Assignment
Scan the records for lines with the word "Hempty", and copy every such line.

Data supplied
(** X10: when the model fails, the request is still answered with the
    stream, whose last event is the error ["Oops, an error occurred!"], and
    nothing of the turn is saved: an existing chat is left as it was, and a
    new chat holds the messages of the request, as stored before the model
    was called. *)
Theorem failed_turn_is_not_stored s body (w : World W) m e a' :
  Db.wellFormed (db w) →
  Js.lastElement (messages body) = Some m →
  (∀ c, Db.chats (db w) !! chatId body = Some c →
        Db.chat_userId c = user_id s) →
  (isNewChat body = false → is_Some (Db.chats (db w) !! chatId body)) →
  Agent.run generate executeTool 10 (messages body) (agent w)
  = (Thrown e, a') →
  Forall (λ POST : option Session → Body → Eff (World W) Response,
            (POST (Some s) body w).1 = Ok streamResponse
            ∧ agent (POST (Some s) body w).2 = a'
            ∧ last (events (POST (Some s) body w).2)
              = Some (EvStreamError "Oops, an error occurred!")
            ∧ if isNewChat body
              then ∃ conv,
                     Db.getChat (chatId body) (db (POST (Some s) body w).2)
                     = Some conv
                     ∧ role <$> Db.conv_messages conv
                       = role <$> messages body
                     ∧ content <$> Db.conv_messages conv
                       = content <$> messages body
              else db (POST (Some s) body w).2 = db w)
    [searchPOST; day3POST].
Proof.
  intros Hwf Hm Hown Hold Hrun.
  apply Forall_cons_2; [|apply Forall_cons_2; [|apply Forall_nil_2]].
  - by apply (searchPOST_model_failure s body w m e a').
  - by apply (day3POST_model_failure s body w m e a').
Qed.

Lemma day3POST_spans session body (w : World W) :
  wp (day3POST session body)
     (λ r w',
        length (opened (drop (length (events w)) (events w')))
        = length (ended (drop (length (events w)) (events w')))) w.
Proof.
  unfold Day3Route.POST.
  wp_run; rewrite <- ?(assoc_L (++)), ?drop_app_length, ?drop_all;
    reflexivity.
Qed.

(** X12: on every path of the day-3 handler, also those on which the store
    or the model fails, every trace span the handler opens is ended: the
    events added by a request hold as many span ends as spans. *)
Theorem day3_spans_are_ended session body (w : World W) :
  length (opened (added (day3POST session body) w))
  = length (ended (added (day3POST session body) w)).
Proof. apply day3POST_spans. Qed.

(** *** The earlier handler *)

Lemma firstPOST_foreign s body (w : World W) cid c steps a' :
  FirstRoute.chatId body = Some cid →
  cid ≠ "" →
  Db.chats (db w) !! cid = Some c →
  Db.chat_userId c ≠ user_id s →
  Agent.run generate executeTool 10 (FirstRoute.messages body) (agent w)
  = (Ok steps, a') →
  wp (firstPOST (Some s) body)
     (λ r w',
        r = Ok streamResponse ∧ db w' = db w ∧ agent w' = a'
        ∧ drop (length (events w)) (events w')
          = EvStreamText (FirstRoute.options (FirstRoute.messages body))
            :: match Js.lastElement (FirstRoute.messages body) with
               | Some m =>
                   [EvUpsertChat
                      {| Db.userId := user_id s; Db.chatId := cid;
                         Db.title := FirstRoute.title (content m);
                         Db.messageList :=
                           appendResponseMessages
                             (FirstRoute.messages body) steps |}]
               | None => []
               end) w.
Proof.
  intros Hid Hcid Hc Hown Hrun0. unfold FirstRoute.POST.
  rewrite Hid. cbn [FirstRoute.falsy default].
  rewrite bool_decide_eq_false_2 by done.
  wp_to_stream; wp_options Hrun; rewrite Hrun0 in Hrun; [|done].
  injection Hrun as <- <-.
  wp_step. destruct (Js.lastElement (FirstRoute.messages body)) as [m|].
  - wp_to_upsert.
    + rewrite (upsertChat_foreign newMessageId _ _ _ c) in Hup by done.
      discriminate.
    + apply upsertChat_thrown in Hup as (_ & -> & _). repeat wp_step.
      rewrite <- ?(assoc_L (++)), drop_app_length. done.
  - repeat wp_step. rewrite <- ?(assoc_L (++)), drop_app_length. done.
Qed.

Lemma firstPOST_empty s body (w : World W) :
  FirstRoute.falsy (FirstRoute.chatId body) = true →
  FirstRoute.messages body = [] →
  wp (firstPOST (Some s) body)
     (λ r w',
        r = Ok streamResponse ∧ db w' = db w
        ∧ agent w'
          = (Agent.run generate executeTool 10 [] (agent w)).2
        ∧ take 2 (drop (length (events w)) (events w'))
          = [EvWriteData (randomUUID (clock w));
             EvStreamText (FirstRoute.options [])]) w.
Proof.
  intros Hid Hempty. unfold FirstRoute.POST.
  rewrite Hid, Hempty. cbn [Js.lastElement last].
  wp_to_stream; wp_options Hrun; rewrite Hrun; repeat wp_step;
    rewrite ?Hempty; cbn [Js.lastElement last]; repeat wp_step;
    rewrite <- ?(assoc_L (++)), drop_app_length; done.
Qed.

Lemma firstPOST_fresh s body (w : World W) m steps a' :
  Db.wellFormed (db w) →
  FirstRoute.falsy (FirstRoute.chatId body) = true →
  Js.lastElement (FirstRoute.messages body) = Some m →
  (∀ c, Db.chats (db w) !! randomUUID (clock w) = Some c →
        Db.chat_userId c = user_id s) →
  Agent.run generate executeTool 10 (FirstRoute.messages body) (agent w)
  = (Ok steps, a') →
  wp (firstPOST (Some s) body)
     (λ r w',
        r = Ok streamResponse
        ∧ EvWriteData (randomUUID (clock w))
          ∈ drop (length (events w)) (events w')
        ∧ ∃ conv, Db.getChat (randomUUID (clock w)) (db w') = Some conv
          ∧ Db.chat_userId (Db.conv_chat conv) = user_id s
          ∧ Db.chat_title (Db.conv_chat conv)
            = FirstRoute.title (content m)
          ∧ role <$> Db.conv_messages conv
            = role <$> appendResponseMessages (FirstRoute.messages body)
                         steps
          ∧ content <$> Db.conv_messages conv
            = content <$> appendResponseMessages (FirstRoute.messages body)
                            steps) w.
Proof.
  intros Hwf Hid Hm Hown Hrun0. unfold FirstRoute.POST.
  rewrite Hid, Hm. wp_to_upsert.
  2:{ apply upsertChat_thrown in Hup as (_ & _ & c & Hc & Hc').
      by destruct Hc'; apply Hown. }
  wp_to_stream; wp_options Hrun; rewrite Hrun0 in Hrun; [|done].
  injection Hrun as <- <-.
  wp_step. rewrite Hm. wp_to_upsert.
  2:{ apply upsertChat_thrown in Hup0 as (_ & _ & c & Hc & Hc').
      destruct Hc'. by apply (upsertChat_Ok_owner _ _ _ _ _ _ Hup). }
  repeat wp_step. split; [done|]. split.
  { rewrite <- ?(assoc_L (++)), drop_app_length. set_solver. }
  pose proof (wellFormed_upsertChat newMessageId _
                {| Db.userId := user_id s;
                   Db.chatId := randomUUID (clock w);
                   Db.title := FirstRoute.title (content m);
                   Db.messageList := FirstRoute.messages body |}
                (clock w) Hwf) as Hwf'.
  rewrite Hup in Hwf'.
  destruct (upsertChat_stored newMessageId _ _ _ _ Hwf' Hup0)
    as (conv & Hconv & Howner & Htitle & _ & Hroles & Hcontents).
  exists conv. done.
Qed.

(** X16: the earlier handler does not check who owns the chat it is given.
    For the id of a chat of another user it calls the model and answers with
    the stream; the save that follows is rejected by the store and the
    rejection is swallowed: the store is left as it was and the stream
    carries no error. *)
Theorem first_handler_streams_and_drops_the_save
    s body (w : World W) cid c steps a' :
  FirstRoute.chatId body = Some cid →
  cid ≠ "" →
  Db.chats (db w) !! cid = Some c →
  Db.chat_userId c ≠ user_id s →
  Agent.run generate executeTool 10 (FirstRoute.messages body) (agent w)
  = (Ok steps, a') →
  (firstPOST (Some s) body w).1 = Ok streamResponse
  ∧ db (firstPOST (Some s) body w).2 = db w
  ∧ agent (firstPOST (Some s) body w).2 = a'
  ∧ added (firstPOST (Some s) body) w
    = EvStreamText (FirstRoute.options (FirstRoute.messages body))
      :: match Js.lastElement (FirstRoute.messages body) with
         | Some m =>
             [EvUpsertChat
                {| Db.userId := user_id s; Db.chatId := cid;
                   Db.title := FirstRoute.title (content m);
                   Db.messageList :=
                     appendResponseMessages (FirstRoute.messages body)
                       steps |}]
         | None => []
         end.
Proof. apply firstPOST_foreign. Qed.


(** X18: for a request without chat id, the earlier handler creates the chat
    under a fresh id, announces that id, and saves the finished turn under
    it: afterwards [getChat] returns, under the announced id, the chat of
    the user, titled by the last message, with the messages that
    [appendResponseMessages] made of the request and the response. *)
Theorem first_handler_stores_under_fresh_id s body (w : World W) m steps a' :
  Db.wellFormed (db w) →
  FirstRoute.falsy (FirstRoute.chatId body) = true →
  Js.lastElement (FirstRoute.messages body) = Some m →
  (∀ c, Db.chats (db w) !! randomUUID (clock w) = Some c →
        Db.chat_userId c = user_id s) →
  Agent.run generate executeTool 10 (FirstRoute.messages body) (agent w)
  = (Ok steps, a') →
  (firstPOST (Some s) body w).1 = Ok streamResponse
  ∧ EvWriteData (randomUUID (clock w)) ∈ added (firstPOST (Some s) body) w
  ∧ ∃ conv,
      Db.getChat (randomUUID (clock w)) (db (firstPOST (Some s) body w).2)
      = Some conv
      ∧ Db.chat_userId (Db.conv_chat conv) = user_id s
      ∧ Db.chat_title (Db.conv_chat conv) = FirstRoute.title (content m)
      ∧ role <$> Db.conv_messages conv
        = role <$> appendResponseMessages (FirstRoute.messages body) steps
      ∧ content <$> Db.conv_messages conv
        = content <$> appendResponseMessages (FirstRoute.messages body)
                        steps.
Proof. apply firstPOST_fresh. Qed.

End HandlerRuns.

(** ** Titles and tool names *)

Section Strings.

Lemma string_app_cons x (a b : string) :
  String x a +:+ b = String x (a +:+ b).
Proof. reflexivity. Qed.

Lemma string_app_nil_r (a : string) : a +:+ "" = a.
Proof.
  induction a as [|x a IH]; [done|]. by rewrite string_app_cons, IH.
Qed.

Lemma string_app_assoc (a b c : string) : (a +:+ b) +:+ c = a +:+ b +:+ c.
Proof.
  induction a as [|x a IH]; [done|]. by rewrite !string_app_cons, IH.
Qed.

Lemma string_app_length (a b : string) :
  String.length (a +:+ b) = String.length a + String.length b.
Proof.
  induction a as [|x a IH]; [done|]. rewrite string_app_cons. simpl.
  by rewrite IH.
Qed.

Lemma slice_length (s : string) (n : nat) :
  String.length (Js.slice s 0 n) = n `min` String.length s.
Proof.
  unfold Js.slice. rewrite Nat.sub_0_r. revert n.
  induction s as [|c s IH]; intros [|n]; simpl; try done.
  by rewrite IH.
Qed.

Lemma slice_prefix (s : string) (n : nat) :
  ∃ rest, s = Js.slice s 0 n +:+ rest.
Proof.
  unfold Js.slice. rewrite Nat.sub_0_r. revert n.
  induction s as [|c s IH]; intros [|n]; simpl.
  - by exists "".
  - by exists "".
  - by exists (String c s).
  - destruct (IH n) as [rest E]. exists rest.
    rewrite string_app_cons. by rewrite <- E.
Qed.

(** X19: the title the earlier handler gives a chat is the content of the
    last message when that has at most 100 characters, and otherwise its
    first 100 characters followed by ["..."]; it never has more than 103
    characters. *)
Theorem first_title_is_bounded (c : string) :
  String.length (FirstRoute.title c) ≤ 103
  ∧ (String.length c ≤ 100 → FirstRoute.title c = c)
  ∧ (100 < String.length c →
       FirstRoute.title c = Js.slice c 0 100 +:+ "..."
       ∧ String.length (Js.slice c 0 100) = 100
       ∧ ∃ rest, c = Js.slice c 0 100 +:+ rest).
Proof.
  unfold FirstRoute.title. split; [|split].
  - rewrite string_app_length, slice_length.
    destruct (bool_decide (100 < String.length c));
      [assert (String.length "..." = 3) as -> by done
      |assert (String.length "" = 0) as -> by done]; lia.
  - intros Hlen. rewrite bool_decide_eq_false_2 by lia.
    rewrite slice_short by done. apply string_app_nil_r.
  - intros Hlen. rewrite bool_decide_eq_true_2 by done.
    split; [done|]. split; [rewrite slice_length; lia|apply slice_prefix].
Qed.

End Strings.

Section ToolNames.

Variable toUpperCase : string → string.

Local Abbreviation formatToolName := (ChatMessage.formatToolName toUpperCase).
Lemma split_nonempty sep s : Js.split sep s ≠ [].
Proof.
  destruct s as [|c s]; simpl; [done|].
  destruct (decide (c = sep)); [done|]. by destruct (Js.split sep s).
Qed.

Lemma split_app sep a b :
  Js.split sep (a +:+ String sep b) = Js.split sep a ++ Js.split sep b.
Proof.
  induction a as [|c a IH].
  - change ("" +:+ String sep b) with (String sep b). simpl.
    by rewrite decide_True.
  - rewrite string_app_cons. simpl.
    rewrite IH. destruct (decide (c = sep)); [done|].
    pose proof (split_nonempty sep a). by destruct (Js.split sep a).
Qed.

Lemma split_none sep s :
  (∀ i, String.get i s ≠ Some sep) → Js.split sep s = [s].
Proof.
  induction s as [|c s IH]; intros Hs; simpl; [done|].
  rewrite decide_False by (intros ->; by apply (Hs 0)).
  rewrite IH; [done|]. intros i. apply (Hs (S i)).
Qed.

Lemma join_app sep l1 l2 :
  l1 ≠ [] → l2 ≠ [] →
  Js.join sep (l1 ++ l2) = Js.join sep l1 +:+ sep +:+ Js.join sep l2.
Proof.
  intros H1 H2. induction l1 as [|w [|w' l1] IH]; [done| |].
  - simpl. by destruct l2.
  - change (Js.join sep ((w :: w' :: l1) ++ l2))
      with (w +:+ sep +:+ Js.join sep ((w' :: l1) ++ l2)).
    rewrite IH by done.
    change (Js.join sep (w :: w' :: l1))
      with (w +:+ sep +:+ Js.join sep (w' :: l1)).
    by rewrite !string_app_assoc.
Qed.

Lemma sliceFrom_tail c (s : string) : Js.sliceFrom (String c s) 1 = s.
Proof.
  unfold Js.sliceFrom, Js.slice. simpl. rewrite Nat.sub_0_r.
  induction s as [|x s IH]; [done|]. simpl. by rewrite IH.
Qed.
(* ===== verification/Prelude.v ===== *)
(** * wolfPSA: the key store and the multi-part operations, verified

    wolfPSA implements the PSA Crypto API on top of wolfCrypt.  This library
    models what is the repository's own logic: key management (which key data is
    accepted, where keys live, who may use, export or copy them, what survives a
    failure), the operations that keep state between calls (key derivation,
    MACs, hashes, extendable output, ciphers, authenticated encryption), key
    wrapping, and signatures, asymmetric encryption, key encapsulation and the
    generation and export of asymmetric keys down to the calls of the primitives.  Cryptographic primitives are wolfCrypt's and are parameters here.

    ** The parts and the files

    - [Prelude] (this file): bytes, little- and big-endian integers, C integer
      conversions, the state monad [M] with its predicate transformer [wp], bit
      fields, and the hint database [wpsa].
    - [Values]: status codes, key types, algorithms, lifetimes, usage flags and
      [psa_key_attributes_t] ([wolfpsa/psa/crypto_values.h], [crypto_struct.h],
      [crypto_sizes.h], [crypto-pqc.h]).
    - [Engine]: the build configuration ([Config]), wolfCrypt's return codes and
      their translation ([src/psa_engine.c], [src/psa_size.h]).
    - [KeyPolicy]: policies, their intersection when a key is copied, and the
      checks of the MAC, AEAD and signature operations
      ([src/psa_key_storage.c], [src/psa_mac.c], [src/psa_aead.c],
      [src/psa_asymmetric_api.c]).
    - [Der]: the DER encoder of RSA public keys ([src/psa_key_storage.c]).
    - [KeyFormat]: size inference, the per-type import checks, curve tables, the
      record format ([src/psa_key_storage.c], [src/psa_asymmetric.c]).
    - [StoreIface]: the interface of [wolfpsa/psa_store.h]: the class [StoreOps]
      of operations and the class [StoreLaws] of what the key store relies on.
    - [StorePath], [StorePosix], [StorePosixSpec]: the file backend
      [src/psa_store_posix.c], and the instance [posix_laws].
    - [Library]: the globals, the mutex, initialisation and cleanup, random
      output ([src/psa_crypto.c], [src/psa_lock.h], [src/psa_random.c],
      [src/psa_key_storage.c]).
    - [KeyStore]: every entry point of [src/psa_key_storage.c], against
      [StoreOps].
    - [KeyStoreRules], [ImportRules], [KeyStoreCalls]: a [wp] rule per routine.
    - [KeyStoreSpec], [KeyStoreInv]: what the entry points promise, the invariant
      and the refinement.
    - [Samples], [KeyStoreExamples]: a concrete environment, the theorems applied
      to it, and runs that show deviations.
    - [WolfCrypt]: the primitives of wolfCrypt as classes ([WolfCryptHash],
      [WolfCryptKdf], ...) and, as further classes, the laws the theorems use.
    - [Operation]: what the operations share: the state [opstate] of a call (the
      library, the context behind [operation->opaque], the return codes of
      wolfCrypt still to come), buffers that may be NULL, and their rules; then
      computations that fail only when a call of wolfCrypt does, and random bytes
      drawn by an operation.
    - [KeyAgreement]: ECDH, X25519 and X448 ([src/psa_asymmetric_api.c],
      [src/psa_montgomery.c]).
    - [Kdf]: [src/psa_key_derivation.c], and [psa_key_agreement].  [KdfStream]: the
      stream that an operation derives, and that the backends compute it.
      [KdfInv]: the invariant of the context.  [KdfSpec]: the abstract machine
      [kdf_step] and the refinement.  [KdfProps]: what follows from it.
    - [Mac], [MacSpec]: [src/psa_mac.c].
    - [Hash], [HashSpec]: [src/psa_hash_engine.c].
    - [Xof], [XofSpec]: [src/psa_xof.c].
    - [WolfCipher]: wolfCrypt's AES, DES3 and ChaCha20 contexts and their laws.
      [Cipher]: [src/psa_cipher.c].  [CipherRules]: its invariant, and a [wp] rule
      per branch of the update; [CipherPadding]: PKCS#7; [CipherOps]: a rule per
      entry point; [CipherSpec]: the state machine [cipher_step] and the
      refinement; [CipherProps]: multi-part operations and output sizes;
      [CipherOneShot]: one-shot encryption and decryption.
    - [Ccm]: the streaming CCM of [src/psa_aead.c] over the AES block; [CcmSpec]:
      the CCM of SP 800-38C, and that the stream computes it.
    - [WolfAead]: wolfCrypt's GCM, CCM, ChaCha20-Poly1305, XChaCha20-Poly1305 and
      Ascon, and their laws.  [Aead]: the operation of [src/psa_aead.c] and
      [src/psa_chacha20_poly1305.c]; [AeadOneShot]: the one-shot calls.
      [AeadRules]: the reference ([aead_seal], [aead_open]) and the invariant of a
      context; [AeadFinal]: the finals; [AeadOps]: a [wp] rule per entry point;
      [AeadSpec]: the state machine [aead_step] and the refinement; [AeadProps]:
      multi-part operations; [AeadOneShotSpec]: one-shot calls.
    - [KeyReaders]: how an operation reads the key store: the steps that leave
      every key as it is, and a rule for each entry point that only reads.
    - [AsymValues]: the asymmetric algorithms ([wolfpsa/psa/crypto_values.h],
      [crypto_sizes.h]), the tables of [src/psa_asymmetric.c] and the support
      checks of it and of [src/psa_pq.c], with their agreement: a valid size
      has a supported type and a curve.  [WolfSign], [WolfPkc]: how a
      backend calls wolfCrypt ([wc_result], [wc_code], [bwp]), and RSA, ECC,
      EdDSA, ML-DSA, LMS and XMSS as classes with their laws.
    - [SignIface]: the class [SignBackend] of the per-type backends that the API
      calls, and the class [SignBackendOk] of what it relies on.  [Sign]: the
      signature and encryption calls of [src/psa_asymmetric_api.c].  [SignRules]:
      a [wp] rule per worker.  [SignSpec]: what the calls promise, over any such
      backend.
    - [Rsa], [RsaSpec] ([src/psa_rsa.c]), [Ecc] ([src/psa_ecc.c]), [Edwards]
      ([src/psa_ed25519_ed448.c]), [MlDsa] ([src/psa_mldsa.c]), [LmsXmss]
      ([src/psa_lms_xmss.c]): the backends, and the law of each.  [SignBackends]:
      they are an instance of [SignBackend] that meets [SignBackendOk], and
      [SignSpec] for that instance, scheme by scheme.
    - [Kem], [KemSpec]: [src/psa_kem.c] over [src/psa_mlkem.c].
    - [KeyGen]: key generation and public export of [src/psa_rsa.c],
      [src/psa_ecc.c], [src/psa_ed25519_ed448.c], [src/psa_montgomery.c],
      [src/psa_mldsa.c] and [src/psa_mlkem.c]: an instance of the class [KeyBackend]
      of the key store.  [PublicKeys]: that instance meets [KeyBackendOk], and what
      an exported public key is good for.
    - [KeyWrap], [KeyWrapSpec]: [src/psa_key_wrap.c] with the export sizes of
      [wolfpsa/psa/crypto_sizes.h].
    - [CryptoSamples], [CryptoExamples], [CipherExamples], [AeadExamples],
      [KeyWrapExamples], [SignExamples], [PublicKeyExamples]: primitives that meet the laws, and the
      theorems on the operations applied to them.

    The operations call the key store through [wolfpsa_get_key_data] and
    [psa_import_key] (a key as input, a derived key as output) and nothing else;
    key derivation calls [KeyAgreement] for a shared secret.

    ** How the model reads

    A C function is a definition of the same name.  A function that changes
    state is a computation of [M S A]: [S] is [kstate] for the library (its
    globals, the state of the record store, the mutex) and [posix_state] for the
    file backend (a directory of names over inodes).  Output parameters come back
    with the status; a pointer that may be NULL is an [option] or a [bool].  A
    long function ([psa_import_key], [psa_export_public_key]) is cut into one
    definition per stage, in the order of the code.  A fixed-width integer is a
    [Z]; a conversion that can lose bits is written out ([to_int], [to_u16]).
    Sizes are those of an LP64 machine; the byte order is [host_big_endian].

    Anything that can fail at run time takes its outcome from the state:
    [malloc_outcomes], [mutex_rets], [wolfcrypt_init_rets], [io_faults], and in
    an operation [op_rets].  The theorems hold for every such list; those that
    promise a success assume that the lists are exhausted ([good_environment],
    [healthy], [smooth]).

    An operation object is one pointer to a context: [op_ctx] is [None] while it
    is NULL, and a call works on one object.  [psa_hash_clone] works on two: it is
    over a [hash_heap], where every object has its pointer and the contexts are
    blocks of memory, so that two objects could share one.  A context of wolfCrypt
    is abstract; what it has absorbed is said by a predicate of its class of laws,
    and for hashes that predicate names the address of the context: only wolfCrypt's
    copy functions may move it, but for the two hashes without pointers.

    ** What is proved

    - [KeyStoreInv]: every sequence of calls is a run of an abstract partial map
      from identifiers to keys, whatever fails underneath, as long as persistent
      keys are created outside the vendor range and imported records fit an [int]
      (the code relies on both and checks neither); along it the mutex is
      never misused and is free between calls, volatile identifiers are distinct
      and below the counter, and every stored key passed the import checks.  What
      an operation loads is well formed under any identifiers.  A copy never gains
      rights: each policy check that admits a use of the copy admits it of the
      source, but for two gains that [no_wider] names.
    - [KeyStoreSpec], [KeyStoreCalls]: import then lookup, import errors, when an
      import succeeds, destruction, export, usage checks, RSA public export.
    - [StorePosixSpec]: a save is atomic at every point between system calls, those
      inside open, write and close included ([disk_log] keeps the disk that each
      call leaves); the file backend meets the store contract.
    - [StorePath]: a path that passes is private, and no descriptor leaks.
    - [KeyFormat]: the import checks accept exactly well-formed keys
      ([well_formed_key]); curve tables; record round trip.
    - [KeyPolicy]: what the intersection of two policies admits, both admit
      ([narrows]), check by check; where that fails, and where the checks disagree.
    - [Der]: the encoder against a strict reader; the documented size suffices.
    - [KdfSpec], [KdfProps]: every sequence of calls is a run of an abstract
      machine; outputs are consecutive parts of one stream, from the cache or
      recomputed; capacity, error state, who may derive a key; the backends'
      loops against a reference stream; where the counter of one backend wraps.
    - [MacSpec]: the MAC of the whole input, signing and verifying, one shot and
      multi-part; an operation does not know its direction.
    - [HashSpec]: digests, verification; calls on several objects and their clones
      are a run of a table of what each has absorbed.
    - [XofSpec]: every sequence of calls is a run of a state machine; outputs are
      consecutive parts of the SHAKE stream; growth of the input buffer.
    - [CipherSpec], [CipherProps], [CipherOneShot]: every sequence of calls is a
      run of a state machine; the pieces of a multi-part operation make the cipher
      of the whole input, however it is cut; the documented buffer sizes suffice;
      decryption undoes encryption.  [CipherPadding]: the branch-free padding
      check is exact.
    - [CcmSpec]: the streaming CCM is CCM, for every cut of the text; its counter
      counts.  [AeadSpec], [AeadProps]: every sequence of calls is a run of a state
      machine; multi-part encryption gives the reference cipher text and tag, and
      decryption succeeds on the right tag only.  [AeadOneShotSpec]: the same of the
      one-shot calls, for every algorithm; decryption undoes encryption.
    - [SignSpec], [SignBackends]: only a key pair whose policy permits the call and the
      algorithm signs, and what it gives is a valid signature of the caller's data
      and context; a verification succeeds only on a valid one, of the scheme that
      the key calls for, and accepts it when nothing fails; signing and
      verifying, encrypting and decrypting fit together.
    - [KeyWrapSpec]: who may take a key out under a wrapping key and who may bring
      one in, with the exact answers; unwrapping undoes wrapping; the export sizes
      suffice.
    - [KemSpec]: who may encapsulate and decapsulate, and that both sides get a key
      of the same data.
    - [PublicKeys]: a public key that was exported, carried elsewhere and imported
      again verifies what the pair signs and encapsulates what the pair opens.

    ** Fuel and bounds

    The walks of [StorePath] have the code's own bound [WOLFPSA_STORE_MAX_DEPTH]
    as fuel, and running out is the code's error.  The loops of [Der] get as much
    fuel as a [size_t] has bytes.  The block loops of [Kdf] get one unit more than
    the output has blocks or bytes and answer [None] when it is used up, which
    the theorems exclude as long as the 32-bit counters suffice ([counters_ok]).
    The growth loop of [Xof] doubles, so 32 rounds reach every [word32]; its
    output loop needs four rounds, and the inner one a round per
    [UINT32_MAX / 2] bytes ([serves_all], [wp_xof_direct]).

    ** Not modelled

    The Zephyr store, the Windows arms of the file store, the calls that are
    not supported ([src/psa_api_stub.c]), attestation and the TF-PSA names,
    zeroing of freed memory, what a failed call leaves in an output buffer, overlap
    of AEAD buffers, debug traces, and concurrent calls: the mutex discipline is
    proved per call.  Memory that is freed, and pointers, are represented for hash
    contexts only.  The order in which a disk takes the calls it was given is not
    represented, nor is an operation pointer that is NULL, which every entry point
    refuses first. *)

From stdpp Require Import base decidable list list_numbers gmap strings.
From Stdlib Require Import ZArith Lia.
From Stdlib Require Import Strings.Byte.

Exercise response
  intros Hid Hempty. unfold FirstRoute.POST.
  rewrite Hid, Hempty. cbn [Js.lastElement last].
    rewrite ?Hempty; cbn [Js.lastElement last]; repeat wp_step;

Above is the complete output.